- Problem to solve -
Once you reach the line that holds "eapply total_bind with (Q := fun a" in the listing below, output it and every line after it through the line that holds "- by apply total_ret.", word for word.

- Recorded data -
──────
Lemma chunks_total cs b : total (prepared (Some b)) (write_chunks part (Some <$> cs)) (fun _ => prepared (Some (b ++ concat cs))) R.
Proof.
  revert b. induction cs as [|c cs IH]; intros b; simpl.
  - apply total_ret. by rewrite app_nil_r.
  - eapply total_bind; [|intros ?; rewrite app_assoc; apply IH]. apply total_attempt. intros d Hd.
    rewrite (prepared_writable _ d Hd). eexists. split; [done|]. unfold data_at. rewrite (prepared_part _ d Hd).
    by eapply update_file_prepared.
Qed.

Lemma length_total b : total (prepared (Some b)) (io (metadata part)) (fun n d => prepared (Some b) d /\ n = FsFile b) R.
Proof. apply total_look. intros d Hd. rewrite (prepared_part _ d Hd). simpl. eauto. Qed.

Lemma write_layer_stream_total pf append cs b :
  b = (if append : bool then default [] pf else []) ++ concat cs -> zlen b = zlen content ->
  total (prepared pf) (write_layer_stream part (Some <$> cs) append layer) (fun _ => prepared (Some b)) R.
Proof.
  intros -> Hl. unfold write_layer_stream. eapply total_bind; [apply open_total|]. intros ?.
  eapply total_bind; [apply chunks_total|]. intros ?. eapply total_bind; [apply length_total|].
  intros n h Hf [Hd ->]. simpl. rewrite Hsize, Hl, Z.eqb_refl. by split.
Qed.

Lemma verify_total b : zlen b = zlen content ->
  (hex_digest (sha256 b) <> x -> forall d, prepared None d -> R (LayerDigestMismatch layer.(digest) (hex_digest (sha256 b))) d) ->
  total (prepared (Some b)) (verify_layer_file part layer) (fun _ d => prepared (Some b) d /\ hex_digest (sha256 b) = x) R.
Proof.
  intros Hl HR. unfold verify_layer_file, sha256_file. rewrite Hdg. eapply total_bind; [apply length_total|].
  intros n. apply total_and. intros ->. simpl. rewrite Hsize, Hl, Z.eqb_refl. simpl.
  eapply total_bind with (Q := fun a d => prepared (Some b) d /\ a = hex_digest (sha256 b)).
  { eapply total_bind with (Q := fun c d => prepared (Some b) d /\ c = b).
    - apply total_look. intros d Hd. rewrite (prepared_part _ d Hd). simpl. eauto.
    - intros c. apply total_ret. naive_solver. }
  intros a. apply total_and. intros ->. apply total_ok. simpl. case_bool_decide as Hx; simpl.
  - by apply total_ret.
  - eapply total_bind; [apply remove_part_total|]. intros ?. by apply total_fail, HR.
Qed.

Lemma promote_total b : hex_digest (sha256 b) = x ->
  total (prepared (Some b)) (promote_layer_part part blob) (fun _ d => room None d /\ hashed blob x d) R.
Proof.
  intros Hx. unfold promote_layer_part. rewrite parent_blob. destruct names_differ as (N1 & N2 & N3).
  eapply total_bind with (Q := fun _ => prepared (Some b)); [|intros ?; eapply total_bind with (Q := fun _ => prepared (Some b))].
  - apply create_dir_all_total. intros d (Hr & Ht & Hs & Hb). destruct (sha_dirs _ _ Hr) as [Hr' Hs']. split; [apply Hr|].
    split_and!; [done|by apply add_dirs_kept|done|]. rewrite add_dirs_lookup; [done|]. apply files_apart; set_solver.
  - apply remove_total. intros d Hd. destruct Hd as (Hr & Ht & Hs & Hb). rewrite Hb. split; [done|]. by rewrite delete_id.
  - intros ?. apply total_attempt. intros d Hd. rewrite (prepared_part _ d Hd). simpl.
    destruct Hd as (Hr & Ht & Hs & Hb). rewrite writable_dir; [|by rewrite Hb|by rewrite parent_blob].
    eexists. split; [done|]. split; [|exists b; by rewrite lookup_insert_eq].
    eapply (room_update None None blob (delete part d)); [set_solver|by intros q Hq; apply lookup_insert_ne|by rewrite lookup_insert_eq|done|done|].
    eapply (room_update (Some b) None part d); [set_solver|by intros q Hq; apply lookup_delete_ne|by rewrite lookup_delete_eq|by rewrite lookup_delete_eq|done|done].
Qed.

(** From the stream on *)
Lemma finish_total pf append cs b :
  b = (if append : bool then default [] pf else []) ++ concat cs -> zlen b = zlen content ->
  (hex_digest (sha256 b) <> x -> forall d, prepared None d -> R (LayerDigestMismatch layer.(digest) (hex_digest (sha256 b))) d) ->
  total (prepared pf)
    (_ <-- write_layer_stream part (Some <$> cs) append layer ;; _ <-- verify_layer_file part layer ;;
     _ <-- promote_layer_part part blob ;; sret blob)
    (fun p d => p = blob /\ room None d /\ hashed blob x d) R.
Proof.
  intros Hb Hl HR. eapply total_bind; [by apply write_layer_stream_total|]. intros ?.
  eapply total_bind; [by apply verify_total|]. intros ?. apply total_and. intros Hx.
  eapply total_bind; [by apply promote_total|]. intros ?. by apply total_ret.
Qed.

(** A download from the start *)
Lemma download_full_total pf : total (prepared pf) (download_layer reference image_ref layer blob part 0)
  (fun p d => p = blob /\ room None d /\ hashed blob x d) R.
Proof.
  unfold download_layer, layer_stream, pull_layer_stream. simpl.
  eapply total_bind with (Q := fun sa d => prepared pf d /\ exists cs, sa = (Some <$> cs, false) /\ concat cs = content).
  - eapply total_bind with (Q := fun s d => prepared pf d /\ exists cs, s = Some <$> cs /\ concat cs = content).
    + eapply total_bind; [apply total_request|]. intros r h Hf [Hd [n ->]]. destruct (honest_full n) as (cs & Hcs & Hc).
      rewrite Hcs. simpl. eauto 10.
    + intros s'. apply total_ret. intros d (Hd & cs & -> & Hc). eauto 10.
  - intros sa. apply total_and. intros (cs & -> & Hc). simpl. apply (finish_total _ _ _ content); [by rewrite Hc|done|].
    by intros Hne.
Qed.

(** The download goes on from the end of a part file. *)
Lemma download_partial_total b : 0 < zlen b < zlen content ->
  (~ b `prefix_of` content -> forall e d, prepared None d -> R e d) ->
  total (prepared (Some b)) (download_layer reference image_ref layer blob part (zlen b))
    (fun p d => p = blob /\ room None d /\ hashed blob x d) R.
Proof.
  intros Hb HR. unfold download_layer, layer_stream, pull_layer_stream_partial.
  rewrite (proj2 (Z.ltb_lt 0 (zlen b))) by lia. rewrite Hsize, Z.max_r by lia.
  eapply total_bind with (Q := fun sa d => exists cs,
    (prepared (Some b) d /\ sa = (Some <$> cs, true) /\ concat cs = drop (length b) content) \/
    (prepared None d /\ sa = (Some <$> cs, false) /\ concat cs = content)).
  - eapply total_bind with (Q := fun r d => prepared (Some b) d /\ exists cs,
      (r = Partial (Some <$> cs) /\ concat cs = drop (length b) content) \/ (r = Full (Some <$> cs) /\ concat cs = content)).
    + eapply total_bind; [apply total_request|]. intros r h Hf [Hd [n ->]].
      destruct (honest_partial n (zlen b) Hb) as (cs & [[-> Hc]|[-> Hc]]); simpl; split; try done; split; try done; exists cs;
        [left|right]; split; try done. by unfold zlen in Hc; rewrite Nat2Z.id in Hc.
    + intros r. apply total_and. intros (cs & [[-> Hc]|[-> Hc]]).
      * apply total_ret. intros d Hd. exists cs. by left.
      * eapply total_bind; [apply remove_part_total|]. intros ?. apply total_ret. intros d Hd. exists cs. by right.
  - intros sa. apply total_exists. intros cs. apply total_or; apply total_and; intros [-> Hc]; simpl.
    + apply (finish_total _ _ _ (b ++ drop (length b) content)); [by rewrite Hc| |].
      * unfold zlen in *. rewrite length_app, length_drop. lia.
      * intros Hne d. apply HR. intros [c ->]. apply Hne. by rewrite drop_app_length.
    + apply (finish_total _ _ _ content); [by rewrite Hc|done|]. by intros Hne.
Qed.

Definition locked (pf : option buffer) (d : gmap path node) : Prop := room pf d /\ d !! tmp_at = Some FsDir.

Lemma lock_total pf : total (room pf) (lock_exclusive lock) (fun _ => locked pf) R.
Proof.
  destruct names_differ as (N1 & N2 & N3). unfold lock_exclusive. rewrite parent_lock.
  eapply total_bind with (Q := fun _ => locked pf).
  - apply create_dir_all_total. intros d Hr. split; [apply Hr|]. by apply tmp_dirs.
  - intros ?. apply total_attempt. intros d [Hr Ht].
    rewrite writable_dir; [|by destruct Hr as (_ & _ & _ & ? & _)|by rewrite parent_lock].
    eexists. split; [done|]. split.
    + eapply (room_update pf pf lock d); [set_solver|by intros q Hq; apply lookup_insert_ne|by rewrite lookup_insert_eq|done|done|done].
    + rewrite lookup_insert_ne; [done|]. apply not_eq_sym, dir_not_file; set_solver.
Qed.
──────
- The completed task -
  eapply total_bind with (Q := fun a d => prepared (Some b) d /\ a = hex_digest (sha256 b)).
  { eapply total_bind with (Q := fun c d => prepared (Some b) d /\ c = b).
    - apply total_look. intros d Hd. rewrite (prepared_part _ d Hd). simpl. eauto.
    - intros c. apply total_ret. naive_solver. }
  intros a. apply total_and. intros ->. apply total_ok. simpl. case_bool_decide as Hx; simpl.
  - by apply total_ret.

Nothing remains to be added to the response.